The shift favoring Dubai-linked flows is likely to ripple through the market, prompting buyers to shop around and sellers to respond. In Asia, the widened spread means users will probably scoop up more affordable spot cargoes from the Middle East, unless oil from the Atlantic Basin and West Africa is slashed to stay competitive, according to traders who asked not to be identified.

There may be signs of that already. Last week, Angola’s Sonangol Group again reduced the offer price for a Dated Brent-linked Saturno cargo for May, with the shipment eventually taken by China’s Unipec. Nigeria has also cut official selling prices of Qua Iboe and Bonny Light to the lowest since November.

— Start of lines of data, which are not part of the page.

Lemma lower_ascii_NUL (c : ascii) :
  Ascii.eqb (lower_ascii c) NUL = Ascii.eqb c NUL.
Proof. apply lower_ascii_eqb; [reflexivity | cbn; lia]. Qed.

Lemma char_at_lowercase (s : string) :
  forall i : nat, char_at (lowercase s) i = lower_ascii (char_at s i).
Proof.
  induction s as [|c r IH]; intros [|i]; cbn; auto.
Qed.

Lemma ptr_add_lowercase (n : nat) :
  forall s : string, ptr_add (lowercase s) n = lowercase (ptr_add s n).
Proof.
  induction n as [|n IH]; intros [|c r]; cbn; auto.
Qed.

Lemma strcasecmp_lowercase (s1 : string) :
  forall s2 : string,
    strcasecmp (lowercase s1) (lowercase s2) = strcasecmp s1 s2.
Proof.
  induction s1 as [|c1 r1 IH]; intros [|c2 r2];
    cbn [lowercase strcasecmp]; rewrite ?code_lower_ascii, ?tolower_idem;
    try reflexivity.
  rewrite IH.
  destruct (tolower (code c1) - tolower (code c2) =? 0); [|reflexivity].
  destruct (code c1 =? 0) eqn:Z1.
  - apply Z.eqb_eq in Z1. rewrite Z1. reflexivity.
  - apply Z.eqb_neq in Z1.
    replace (tolower (code c1) =? 0) with false; [reflexivity|].
    symmetry. apply Z.eqb_neq. now rewrite tolower_eq_zero.
Qed.

Lemma strchr_dot_lowercase (s : string) :
  strchr (lowercase s) "."
  = match strchr s "." with
    | Some p => Some (lowercase p)
    | None => None
    end.
Proof.
  induction s as [|c r IH]; [reflexivity|].
  cbn [lowercase strchr]. rewrite lower_ascii_dot, lower_ascii_NUL.
  destruct (Ascii.eqb c "."); [reflexivity|].
  destruct (Ascii.eqb c NUL); [reflexivity | exact IH].
Qed.

Lemma match_hostname_lowercase (pattern hostname : string) :
  match_hostname (lowercase pattern) (lowercase hostname)
  = match_hostname pattern hostname.
Proof.
  unfold match_hostname.
  rewrite strcasecmp_lowercase, !char_at_lowercase, lower_ascii_star,
    lower_ascii_dot, lower_ascii_NUL, strchr_dot_lowercase.
  destruct (strchr hostname ".") as [p|]; [|reflexivity].
  now rewrite !ptr_add_lowercase, strcasecmp_lowercase.
Qed.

While Iran’s U.S.-sanctioned barrels aren’t counted under the formal OPEC+ quota system, the flows still contribute to downward pressure on Dubai-linked cargoes. The Iranian shipments taken by China reduce local demand for other spot cargoes. FGE estimates that Iran’s exports of crude, condensate and fuels could easily reach up to 2 million barrels a day in the coming months.

Those flows will need to be accommodated alongside the additional barrels that OPEC+ now plans to push into the market over the coming months. Saudi Arabian Energy Minister Prince Abdulaziz bin Salman said last week that the alliance’s move to revive volumes was “a good decision.”

“A wider spread is good for OPEC+ as it looks to recapture market share,” said Vandana Hari, founder of Vanda Insights in Singapore. Still, over time the differential will prove to be “self-correcting as Asian consumers will reduce their uptake of Atlantic barrels in favor of the Mideast sour, or the Atlantic discounts will widen.”